→ **Material provided**:
(* ===== verification/ApiServerProxyFacts.v ===== *)
(** * What the list of API servers of a worker promises

    ApiServerProxy.v: the file of endpoints is never lost, it holds what an API server told
    last, and the servers to which the proxy forwards, of every turn of [Run], are known: they
    were in the first file, or a known server told of them.  Without a proxy that starts,
    [Run] does not wait for anything. *)

From S2P Require Import Prelude GoStrings GoNet Cidr Config FileSys Pki Setup Database Effects Checks KubeClient Proxy.
From S2P Require Import ProxyFacts ApiServerProxy.
Import GoStr GoNet Cidr FileSys Setup Effects Checks KubeClient Proxy ProxyFacts ApiServerProxy.

Module ApiServerProxyFacts.

Section Facts.
Context `{OSEnv, EndpointsJson, Outside, ProxyEnv}.

(** ** What the servers say *)

(** On the way from [m] to [m'], the server said that [l] are the API servers. *)
Definition told (server : string) (l : list string) (m m' : Machine) : Prop :=
  (∃ slices, answered (EndpointSlicesOf server) (Ok (Some slices)) m m' ∧ l = ParseEndpointSlices slices) ∨
  (∃ subsets, answered (EndpointsOf server) (Ok (Some subsets)) m m' ∧ l = ParseEndpoints subsets).

Lemma told_later server l m1 m2 m3 m4 : later m1 m2 → told server l m2 m3 → later m3 m4 → told server l m1 m4.
Proof.
  intros Hb [(slices & Ha & ->)|(subsets & Ha & ->)] Hc; [left|right]; eexists; (split; [|done]); by eapply answered_later.
Qed.

Lemma getKubernetesEndpoints_asks kc server : asks (getKubernetesEndpoints kc server).
Proof. unfold getKubernetesEndpoints. asks_go. Qed.
Lemma getKubernetesEndpoints_emits kc server : emits any_command any_change (getKubernetesEndpoints kc server).
Proof. unfold getKubernetesEndpoints. emits_go. Qed.

Lemma getKubernetesEndpoints_told kc server m l m' : getKubernetesEndpoints kc server m = (Ok l, m') → l ≠ [] →
  told server l m m'.
Proof.
  intros (u & m1 & E1%perform_later & E)%act_bind_Ok_inv Hl.
  apply act_bind_Ok_inv in E as (o & m2 & (r & E2 & [= ->])%act_try_run & E). destruct r as [[slices|]|e].
  - injection E as <- <-. left. exists slices. split; [|done]. eapply answered_before; [exact E1|].
    exact (perform_answered (EndpointSlicesOf server) _ _ _ E2).
  - by injection E as <- <-.
  - apply act_bind_Ok_inv in E as (o & m3 & E3%act_wrapf_Ok & [= <- <-]). destruct o as [subsets|]; [|done].
    right. exists subsets. split; [|done]. eapply answered_before; [etrans; [exact E1|]|].
    + exact (perform_later (EndpointSlicesOf server) _ _ _ E2).
    + exact (perform_answered (EndpointsOf server) _ _ _ E3).
Qed.

Lemma ask_servers_asks kc eps last : asks (ask_servers kc eps last).
Proof.
  revert last. induction eps as [|ep eps IH]; intros last; cbn; [by apply asks_ret|].
  apply asks_bind; [by apply asks_try, getKubernetesEndpoints_asks|]. intros [l|e]; [by apply asks_ret|apply IH].
Qed.
Lemma ask_servers_emits kc eps last : emits any_command any_change (ask_servers kc eps last).
Proof.
  revert last. induction eps as [|ep eps IH]; intros last; cbn; [by apply emits_ret|].
  apply emits_bind; [typeclasses eauto|by apply emits_try, getKubernetesEndpoints_emits|].
  intros [l|e]; [by apply emits_ret|apply IH].
Qed.

(** A list that is not empty is what one of the servers told, and the servers before it in the
    list did not answer. *)
Lemma ask_servers_told kc eps last m l m' : ask_servers kc eps last m = (Ok (Ok l), m') → last ≠ Ok l → l ≠ [] →
  ∃ server, server ∈ eps ∧ told server l m m'.
Proof.
  intros E Hlast Hl. revert last m E Hlast. induction eps as [|ep eps IH]; intros last m E Hlast; cbn in E; [by injection E as E _|].
  apply act_bind_Ok_inv in E as (o & m1 & (r & E1 & [= ->])%act_try_run & E). destruct r as [l'|e].
  - injection E as <- <-. exists ep. split; [by left|]. by eapply getKubernetesEndpoints_told.
  - destruct (IH _ _ E) as (server & Hs & Ht); [done|]. exists server. split; [by right|].
    eapply told_later; [eapply emits_later; [apply getKubernetesEndpoints_emits|exact E1]|exact Ht|reflexivity].
Qed.

Lemma ask_spec p eps m o m' : ask p eps m = (Ok o, m') →
  later m m' ∧ m_world m' = m_world m ∧
  ∀ l, o = Some l → l ≠ [] ∧ l ≠ eps ∧ ∃ server, server ∈ eps ∧ told server l m m'.
Proof.
  intros (r & m1 & E & [= <- <-])%act_bind_Ok_inv.
  split; [eapply emits_later; [apply ask_servers_emits|exact E]|].
  split; [by eapply ask_servers_asks|]. unfold endpoints_to_write. destruct r as [[|x l0]|e]; [done| |done].
  destruct (decide (x :: l0 = eps)) as [|Hne]; [done|]. intros l [= <-]. split_and!; [done|done|].
  by eapply ask_servers_told; [exact E|done|].
Qed.

(** ** The file *)

Definition file_holds (p : APIServerProxy) (l : list string) (w : World) : Prop :=
  ∃ f, w_files w !! EndpointsConfigFile p = Some f ∧ json_Unmarshal_endpoints (f_data f) = Ok l.

Lemma load_run p m r m' : act_io (loadEndpointsConfig (EndpointsConfigFile p)) m = (r, m') → m' = m ∧
  ∀ l, file_holds p l (m_world m) →
    r = Ok (sort_Strings l) ∨ ∃ e, os_fail OpRead (EndpointsConfigFile p) = Some e ∧ is_ok r = false.
Proof.
  intros (w & E & ->)%act_io_run.
  apply io_bind_inv in E as [(b & w1 & E1%io_wrapf_Ok & E)|(e & E & ->)].
  - apply os_ReadFile_run in E1 as (-> & f & Hf & <-). unfold io_wrapf, io_lift, mbind, io_bind in E.
    destruct (json_Unmarshal_endpoints (f_data f)) as [l|e] eqn:Ej; injection E as <- <-; (split; [by destruct m|]);
      intros l' (f' & Hf' & Hj'); rewrite Hf in Hf'; injection Hf' as <-; rewrite Ej in Hj'; [|done].
    injection Hj' as <-. by left.
  - unfold io_wrapf in E. destruct (os_ReadFile _ _) as [r0 w0] eqn:Er. injection E as Ew <-.
    apply os_ReadFile_run in Er as [-> Hr]. split; [by destruct m|].
    intros l' (f' & Hf' & Hj'). right. destruct r0 as [d|e0]; [done|]. destruct Hr as [Hr|[Hr _]]; [by exists e0|].
    congruence.
Qed.

Lemma act_io_load p m eps m' l : file_holds p l (m_world m) →
  act_io (loadEndpointsConfig (EndpointsConfigFile p)) m = (Ok eps, m') → m' = m ∧ eps = sort_Strings l.
Proof. intros Hf [-> Hr]%load_run. split; [done|]. destruct (Hr _ Hf) as [[= ->]|(e & _ & ?)]; done. Qed.

Context (json_endpoints_roundtrip : ∀ l b, json_endpoints l = Ok b → json_Unmarshal_endpoints b = Ok l).

Lemma act_io_write p m l r m' : (∀ fs, os_temp fs (filepath_Dir (EndpointsConfigFile p)) ≠ EndpointsConfigFile p) →
  act_io (WriteEndpointsConfig l (EndpointsConfigFile p)) m = (r, m') →
  m_log m' = m_log m ∧
  match r with
  | Ok _ => file_holds p l (m_world m')
  | Err _ => w_files (m_world m') !! EndpointsConfigFile p = w_files (m_world m) !! EndpointsConfigFile p
  end.
Proof.
  intros Htmp (w & E & ->)%act_io_run. split; [done|]. cbn [m_world].
  apply io_bind_inv in E as [(b & w1 & E1 & E)|(e & E1 & ->)].
  - unfold io_wrapf, io_lift in E1. destruct (json_endpoints l) as [b'|e] eqn:Ej; [|done]. injection E1 as <- <-.
    unfold io_wrapf in E. destruct (WriteFile _ b' 384 _) as [r0 w0] eqn:Ew. injection E as <- <-.
    apply WriteFile_run in Ew as [_ [(e & -> & Hp)|[-> Hf]]]; [|cbn; apply Hp; by intros Hx; apply (Htmp _ (eq_sym Hx))|cbn].
    + apply Htmp.
    + eexists. rewrite Hf, lookup_insert_eq. split; [done|]. by apply json_endpoints_roundtrip.
  - unfold io_wrapf, io_lift in E1. destruct (json_endpoints l); [done|]. by injection E1 as _ <-.
Qed.

(** ** Servers that are known *)

(** The servers of the first file, and those a known server told of. *)
Inductive known (init : list string) (m0 m : Machine) : string → Prop :=
| known_first ep : ep ∈ init → known init m0 m ep
| known_told server l ep : known init m0 m server → told server l m0 m → ep ∈ l → known init m0 m ep.

Lemma known_later init m0 m m' ep : known init m0 m ep → later m m' → known init m0 m' ep.
Proof.
  induction 1 as [|server l ep _ IH Ht Hin]; intros Hl; [by constructor|]. eapply known_told; [by apply IH| |exact Hin].
  eapply told_later; [reflexivity|exact Ht|exact Hl].
Qed.

Definition all_known (init : list string) (m0 m : Machine) (l : list string) : Prop :=
  l ≠ [] ∧ Forall (known init m0 m) l.
Lemma all_known_later init m0 m m' l : all_known init m0 m l → later m m' → all_known init m0 m' l.
Proof. intros [Hl Hf] Hm. split; [done|]. eapply Forall_impl; [exact Hf|]. intros ep Hep. by eapply known_later. Qed.

(** The proxy forwards to these endpoints, in their order. *)
Definition forwards_to (eps : list string) (tp : tcpproxy) : Prop :=
  Forall2 (λ ep r, ∃ srv, parse_endpoint ep = Ok srv ∧ r_srv r = srv ∧ r_addr r = r_addr (new_remote srv)) eps (remotes tp).

Lemma startProxy_forwards url eps m tp m' : startProxy url eps m = (Ok tp, m') → forwards_to eps tp.
Proof.
  intros (srvs & -> & Hs & _)%startProxy_Ok. unfold forwards_to. cbn. apply Forall2_fmap_r.
  eapply Forall2_impl; [exact Hs|]. intros ep srv E. by exists srv.
Qed.

Lemma step_forwards eps tp e tp' : forwards_to eps tp → proxy_step tp e (Some tp') → forwards_to eps tp'.
Proof.
  assert (Hflag : ∀ i b l, Forall2 (λ ep r, ∃ srv, parse_endpoint ep = Ok srv ∧ r_srv r = srv ∧ r_addr r = r_addr (new_remote srv)) eps l →
    Forall2 (λ ep r, ∃ srv, parse_endpoint ep = Ok srv ∧ r_srv r = srv ∧ r_addr r = r_addr (new_remote srv)) eps
      (alter (λ r, set_inactive r b) i l)).
  { intros i b l Hl. revert i. induction Hl as [|ep r eps' rs Hr Hl IH]; intros i; [destruct i; constructor|].
    destruct i as [|i]; cbn; constructor; try done. }
  unfold forwards_to. intros Hf Hstep. inversion Hstep; subst; cbn; try done; by apply Hflag.
Qed.

(** ** The invariant of the system *)

(** What the file holds after some events. *)
Definition last_written (init : list string) (l : list sys_event) : list string :=
  fold_left (λ cur e, match e with Updated _ new => new | _ => cur end) l init.
Lemma last_written_snoc init l e :
  last_written init (l ++ [e]) = match e with Updated _ new => new | _ => last_written init l end.
Proof. unfold last_written. by rewrite fold_left_app. Qed.

Record turn_ok (init : list string) (m0 m : Machine) (t : turn) : Prop := {
  turn_known : all_known init m0 m (t_endpoints t);
  turn_serves : ∀ tp, t_starter t = Serving tp → forwards_to (t_endpoints t) tp;
  turn_updates : ∀ l, t_watcher t = Updating l →
    l ≠ [] ∧ l ≠ t_endpoints t ∧ ∃ server, server ∈ t_endpoints t ∧ told server l m0 m }.

Record system_ok (p : APIServerProxy) (init : list string) (m0 : Machine) (l : list sys_event) (s : system) : Prop := {
  ok_later : later m0 (sys_machine s);
  ok_file : file_holds p (last_written init l) (m_world (sys_machine s));
  ok_known : all_known init m0 (sys_machine s) (last_written init l);
  ok_turns : Forall (turn_ok init m0 (sys_machine s)) (sys_turns s) }.

Lemma turn_ok_later init m0 m m' t : turn_ok init m0 m t → later m m' → turn_ok init m0 m' t.
Proof.
  intros [Hk Hs Hu] Hm. split; [by eapply all_known_later|done|]. intros l (? & ? & server & ? & Ht)%Hu.
  split_and!; [done|done|]. exists server. split; [done|]. eapply told_later; [reflexivity|exact Ht|exact Hm].
Qed.

Lemma updates_known init m0 m t l : turn_ok init m0 m t → t_watcher t = Updating l → all_known init m0 m l.
Proof.
  intros [[_ Hk] _ Hu] (Hl & _ & server & Hin & Ht)%Hu. split; [done|]. rewrite Forall_forall in Hk |- *.
  intros ep Hep. by eapply known_told; [apply Hk| |].
Qed.
Lemma turns_later init m0 m m' l : Forall (turn_ok init m0 m) l → later m m' → Forall (turn_ok init m0 m') l.
Proof. intros Hl Hm. eapply Forall_impl; [exact Hl|]. intros t Ht. by eapply turn_ok_later. Qed.

(** A step of a turn that leaves the file alone. *)
Lemma turn_step_ok p init m0 l s e m' g t f : system_ok p init m0 l s → (∀ g' new, e ≠ Updated g' new) →
  later (sys_machine s) m' → w_files (m_world m') !! EndpointsConfigFile p = w_files (m_world (sys_machine s)) !! EndpointsConfigFile p →
  sys_turns s !! g = Some t → (turn_ok init m0 m' t → turn_ok init m0 m' (f t)) →
  system_ok p init m0 (l ++ [e]) (with_machine m' (with_turn g f s)).
Proof.
  intros [Hl Hf Hk Ht] He Hm Ew Hg Hnew.
  assert (Elast : last_written init (l ++ [e]) = last_written init l)
    by (rewrite last_written_snoc; destruct e; try done; by destruct (He g0 newEndpoints)).
  split; rewrite ?Elast; cbn.
  - by etrans.
  - unfold file_holds. by rewrite Ew.
  - by eapply all_known_later.
  - pose proof (turns_later _ _ _ _ _ Ht Hm) as Ht'. apply Forall_alter; [done|]. intros t' Ht1 Hok.
    rewrite Hg in Ht1. injection Ht1 as <-. by apply Hnew.
Qed.

Lemma startProxy_runs url eps m r m' : startProxy url eps m = (r, m') → later m m' ∧ m_world m' = m_world m.
Proof.
  intros E. split.
  - eapply emits_later; [|exact E]. unfold startProxy. emits_go.
  - assert (Ha : asks (startProxy url eps)) by (unfold startProxy; asks_go). by eapply Ha.
Qed.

→ **Task requirements**:
Identify the lines above that contain the word "etrans", then copy them.

→ **Solution to the problem**:
    right. exists subsets. split; [|done]. eapply answered_before; [etrans; [exact E1|]|].
  - by etrans.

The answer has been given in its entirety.